▶ _REQUIREMENT_:
Reproduce only the stretch of entries below that begins at the first line and ends at the line holding "rewrite Hread in".
---------- EXTRACTED ENTRIES ----------
(** C19: an execution in progress without a job is marked by the cycle that reads it: if the
    query of a cycle gives the execution and it is not enqueued again, then when the cycle
    is through the execution is crashed, whatever happens in between, and the next cycle is
    scheduled. *)
Theorem lost_execution_recovered es0 s p ids es1 es2 s' id :
  recovery_run no_recovery es0 = Some s → id ∈ ids → id ∉ jobs s →
  Forall (λ e, ¬ touches p e ∧ e ≠ Enqueue id) es1 → Forall (λ e, ¬ touches p e ∧ e ≠ Enqueue id) es2 →
  recovery_run s (StoredRead p ids :: es1 ++ JobsRead p :: es2 ++ [Marked p]) = Some s' →
  jm_get (executions s') id = Some Crashed ∧ ∃ t wait, timeout s' = Some t ∧ jm_get (timers s') t = Some wait.
Proof.
  intros Hr0 Hin Hj H1 H2 Hr. assert (Hf : fresh_cycles s) by (eapply run_fresh; [|exact Hr0]; by intros ? ? ?).
  cbn [recovery_run] in Hr. destruct (recovery_next s (StoredRead p ids)) as [sa|] eqn:Ha; [|done]. cbn [mbind option_bind] in Hr.
  pose proof (fresh_step _ _ _ Hf Ha) as Hfa. assert (Hja : id ∉ jobs sa) by (eapply stays_without_job; [exact Ha|discriminate|done]).
  cbn [recovery_next] in Ha. destruct (jm_get (cycles s) p) as [[| |]|] eqn:Hp; [|done..].
  destruct (getInProgressExecutionIds s ids) eqn:Hids; [|done]. injection Ha as <-.
  assert (Hh : jm_has (executions s) id = true).
  { unfold getInProgressExecutionIds in Hids. rewrite !andb_true_iff in Hids. destruct Hids as [[_ Hp'] _].
    rewrite forallb_forall in Hp'. specialize (Hp' id (proj1 (list_elem_of_In _ _) Hin)). unfold jm_has.
    by destruct (jm_get (executions s) id). }
  assert (Hread : read_stored s p ids = with_cycles s (jm_set (cycles s) p (ReadingJobs ids))).
  { destruct ids; [by apply not_elem_of_nil in Hin|done]. }
  rewrite Hread in *. rewrite recovery_run_app in Hr. destruct (recovery_run _ es1) as [sb|] eqn:Hb; [|done]. cbn [mbind option_bind] in Hr.
  destruct (waits_run _ _ _ p (ReadingJobs ids) id Hfa Hb H1) as (Hfb & Hpb & Hjb & Hhb); [cbn; by rewrite jm_get_set|done|done|].
  cbn [recovery_run recovery_next] in Hr. rewrite Hpb in Hr. cbn [mbind option_bind] in Hr.
  assert (Hd : id ∈ filter (λ id, id ∉ jobs sb) ids) by by apply list_elem_of_filter.
  set (dangling := filter (λ id, id ∉ jobs sb) ids) in *. set (wait := if batchSize <=? length ids then (waitMs / 2)%Z else waitMs).
  assert (Hread' : read_jobs sb p ids = with_cycles sb (jm_set (cycles sb) p (Marking dangling wait))).
  { unfold read_jobs. fold dangling. destruct dangling; [by apply not_elem_of_nil in Hd|done]. }
  assert (Hfc : fresh_cycles (read_jobs sb p ids)).
  { apply (fresh_step sb (JobsRead p)); [done|]. cbn. by rewrite Hpb. }
  rewrite Hread' in *. rewrite recovery_run_app in Hr. destruct (recovery_run _ es2) as [sd|] eqn:Hd2; [|done]. cbn [mbind option_bind] in Hr.
  destruct (waits_run _ _ _ p (Marking dangling wait) id Hfc Hd2 H2) as (_ & Hpd & _ & Hhd); [cbn; by rewrite jm_get_set|done|done|].
  cbn [recovery_run recovery_next] in Hr. rewrite Hpd in Hr. injection Hr as <-. split.
  - cbn. rewrite markAsCrashed_get, decide_True by done. unfold jm_has in Hhd. by destruct (jm_get (executions sd) id).
  - exists (nextId sd), wait. split; [done|]. cbn. by rewrite jm_get_set.
Qed.
End Recovery.

(** * Concrete runs *)

Definition recovery_view (s : Recovery) := (executions s, jobs s, jm_keys (timers s), jm_keys (cycles s)).

(** Two executions, one of them lost with its worker. *)
Definition sample_lost : list RecoveryEvent :=
  [LeaderTakeover; Create "a"; Enqueue "a"; Create "b"; Enqueue "b"; Start "a"; Start "b"; Lose "a"; TimerFires 0]%string.
Definition sample_cycle : list RecoveryEvent := [StoredRead 1 ["a"; "b"]; JobsRead 1; Marked 1]%string.

Example sample_recovered :
  recovery_view <$> recovery_run 100 180000 no_recovery (sample_lost ++ sample_cycle)
  = Some ([("a", Crashed); ("b", Running)], ["b"], [2], [])%string.
Proof. reflexivity. Qed.

Lemma orderly_prefix bs w es s : orderly_run bs w s → ∀ s', recovery_run bs w s es = Some s' →
  Forall (λ e, match e with StoredRead _ _ | JobDone _ => False | _ => True end) es → orderly_run bs w s'.
Proof.
  revert s. induction es as [|e es IH]; intros s Hs s' Hr He; [by injection Hr as <-|].
  cbn [recovery_run] in Hr. destruct (recovery_next bs w s e) as [s1|] eqn:Hn; [|done]. apply Forall_cons in He as [H1 H2].
  apply (IH s1); [|done|done]. eapply orderly_step; [exact Hs| |done]. by destruct e.
Qed.

Definition sample_state (es : list RecoveryEvent) : Recovery := default no_recovery (recovery_run 100 180000 no_recovery es).

Lemma sample_orderly : orderly_run 100 180000 (sample_state (sample_lost ++ sample_cycle)).
Proof.
  assert (H0 : orderly_run 100 180000 (sample_state sample_lost)).
  { apply (orderly_prefix 100 180000 sample_lost no_recovery (orderly_init 100 180000)); [vm_compute; reflexivity|].
    repeat (apply Forall_cons; split; [exact I|]). apply Forall_nil_2. }
  assert (H1 : orderly_run 100 180000 (sample_state (sample_lost ++ [StoredRead 1 ["a"; "b"]%string]))).
  { apply (orderly_step 100 180000 _ (StoredRead 1 ["a"; "b"]%string) _ H0); [|vm_compute; reflexivity].
    intros id. vm_compute. by repeat case_match. }
  apply (orderly_prefix 100 180000 [JobsRead 1; Marked 1] _ H1); [vm_compute; reflexivity|].
  repeat (apply Forall_cons; split; [exact I|]). apply Forall_nil_2.
Qed.

Lemma only_lost_executions_crash_witness :
  jm_get (executions (sample_state (sample_lost ++ sample_cycle))) "a"%string = Some Crashed ∧
  "a"%string ∈ lost (sample_state (sample_lost ++ sample_cycle)).
Proof.
  split; [vm_compute; reflexivity|].
  apply (only_lost_executions_crash 100 180000 (sample_state (sample_lost ++ sample_cycle)) "a"%string sample_orderly).
  vm_compute. reflexivity.
Defined.

Lemma lost_execution_recovered_witness :
  ∃ s', recovery_run 100 180000 (default no_recovery (recovery_run 100 180000 no_recovery sample_lost))
      (StoredRead 1 ["a"; "b"]%string :: [] ++ JobsRead 1 :: [Finish "b"]%string ++ [Marked 1]) = Some s' ∧
  jm_get (executions s') "a"%string = Some Crashed ∧ ∃ t wait, timeout s' = Some t ∧ jm_get (timers s') t = Some wait.
Proof.
  eexists. split; [vm_compute; reflexivity|].
  apply (lost_execution_recovered 100 180000 sample_lost
    (default no_recovery (recovery_run 100 180000 no_recovery sample_lost)) 1 ["a"; "b"]%string [] [Finish "b"%string]).
  - vm_compute. reflexivity.
  - apply elem_of_cons. by left.
  - refine (bool_decide_unpack _ _). vm_compute. exact I.
  - apply Forall_nil_2.
  - apply Forall_cons. split; [refine (conj (λ x : False, x) _); discriminate|apply Forall_nil_2].
  - vm_compute. reflexivity.
Defined.

(** An execution that ends between the two queries is marked as crashed. *)
Example finished_execution_crashed :
  recovery_view <$> recovery_run 100 180000 no_recovery
    [LeaderTakeover; Create "a"; Enqueue "a"; Start "a"; TimerFires 0; StoredRead 1 ["a"]; Finish "a"; JobDone "a"; JobsRead 1; Marked 1]%string
  = Some ([("a", Crashed)], [], [2], [])%string.
Proof. reflexivity. Qed.

(** An execution that is stored and not yet enqueued is marked, and is never run. *)
Example unqueued_execution_crashed :
  recovery_view <$> recovery_run 100 180000 no_recovery
    [LeaderTakeover; TimerFires 0; Create "a"; StoredRead 1 ["a"]; JobsRead 1; Enqueue "a"; Marked 1; Start "a"]%string
  = Some ([("a", Crashed)], [], [2], [])%string.
Proof. reflexivity. Qed.

(** A batch of executions that run hides the lost one. *)
Example full_batch_hides_lost :
  recovery_view <$> recovery_run 1 180000 no_recovery
    [LeaderTakeover; Create "a"; Enqueue "a"; Lose "a"; Create "b"; Enqueue "b"; Start "b";
     TimerFires 0; StoredRead 1 ["b"]; JobsRead 1; TimerFires 2; StoredRead 3 ["b"]; JobsRead 3]%string
  = Some ([("a", New); ("b", Running)], ["b"], [4], [])%string.
Proof. reflexivity. Qed.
----------
▶ _TASK ANSWER_:
(** C19: an execution in progress without a job is marked by the cycle that reads it: if the
    query of a cycle gives the execution and it is not enqueued again, then when the cycle
    is through the execution is crashed, whatever happens in between, and the next cycle is
    scheduled. *)
Theorem lost_execution_recovered es0 s p ids es1 es2 s' id :
  recovery_run no_recovery es0 = Some s → id ∈ ids → id ∉ jobs s →
  Forall (λ e, ¬ touches p e ∧ e ≠ Enqueue id) es1 → Forall (λ e, ¬ touches p e ∧ e ≠ Enqueue id) es2 →
  recovery_run s (StoredRead p ids :: es1 ++ JobsRead p :: es2 ++ [Marked p]) = Some s' →
  jm_get (executions s') id = Some Crashed ∧ ∃ t wait, timeout s' = Some t ∧ jm_get (timers s') t = Some wait.
Proof.
  intros Hr0 Hin Hj H1 H2 Hr. assert (Hf : fresh_cycles s) by (eapply run_fresh; [|exact Hr0]; by intros ? ? ?).
  cbn [recovery_run] in Hr. destruct (recovery_next s (StoredRead p ids)) as [sa|] eqn:Ha; [|done]. cbn [mbind option_bind] in Hr.
  pose proof (fresh_step _ _ _ Hf Ha) as Hfa. assert (Hja : id ∉ jobs sa) by (eapply stays_without_job; [exact Ha|discriminate|done]).
  cbn [recovery_next] in Ha. destruct (jm_get (cycles s) p) as [[| |]|] eqn:Hp; [|done..].
  destruct (getInProgressExecutionIds s ids) eqn:Hids; [|done]. injection Ha as <-.
  assert (Hh : jm_has (executions s) id = true).
  { unfold getInProgressExecutionIds in Hids. rewrite !andb_true_iff in Hids. destruct Hids as [[_ Hp'] _].
    rewrite forallb_forall in Hp'. specialize (Hp' id (proj1 (list_elem_of_In _ _) Hin)). unfold jm_has.
    by destruct (jm_get (executions s) id). }
  assert (Hread : read_stored s p ids = with_cycles s (jm_set (cycles s) p (ReadingJobs ids))).
  { destruct ids; [by apply not_elem_of_nil in Hin|done]. }
  rewrite Hread in *. rewrite recovery_run_app in Hr. destruct (recovery_run _ es1) as [sb|] eqn:Hb; [|done]. cbn [mbind option_bind] in Hr.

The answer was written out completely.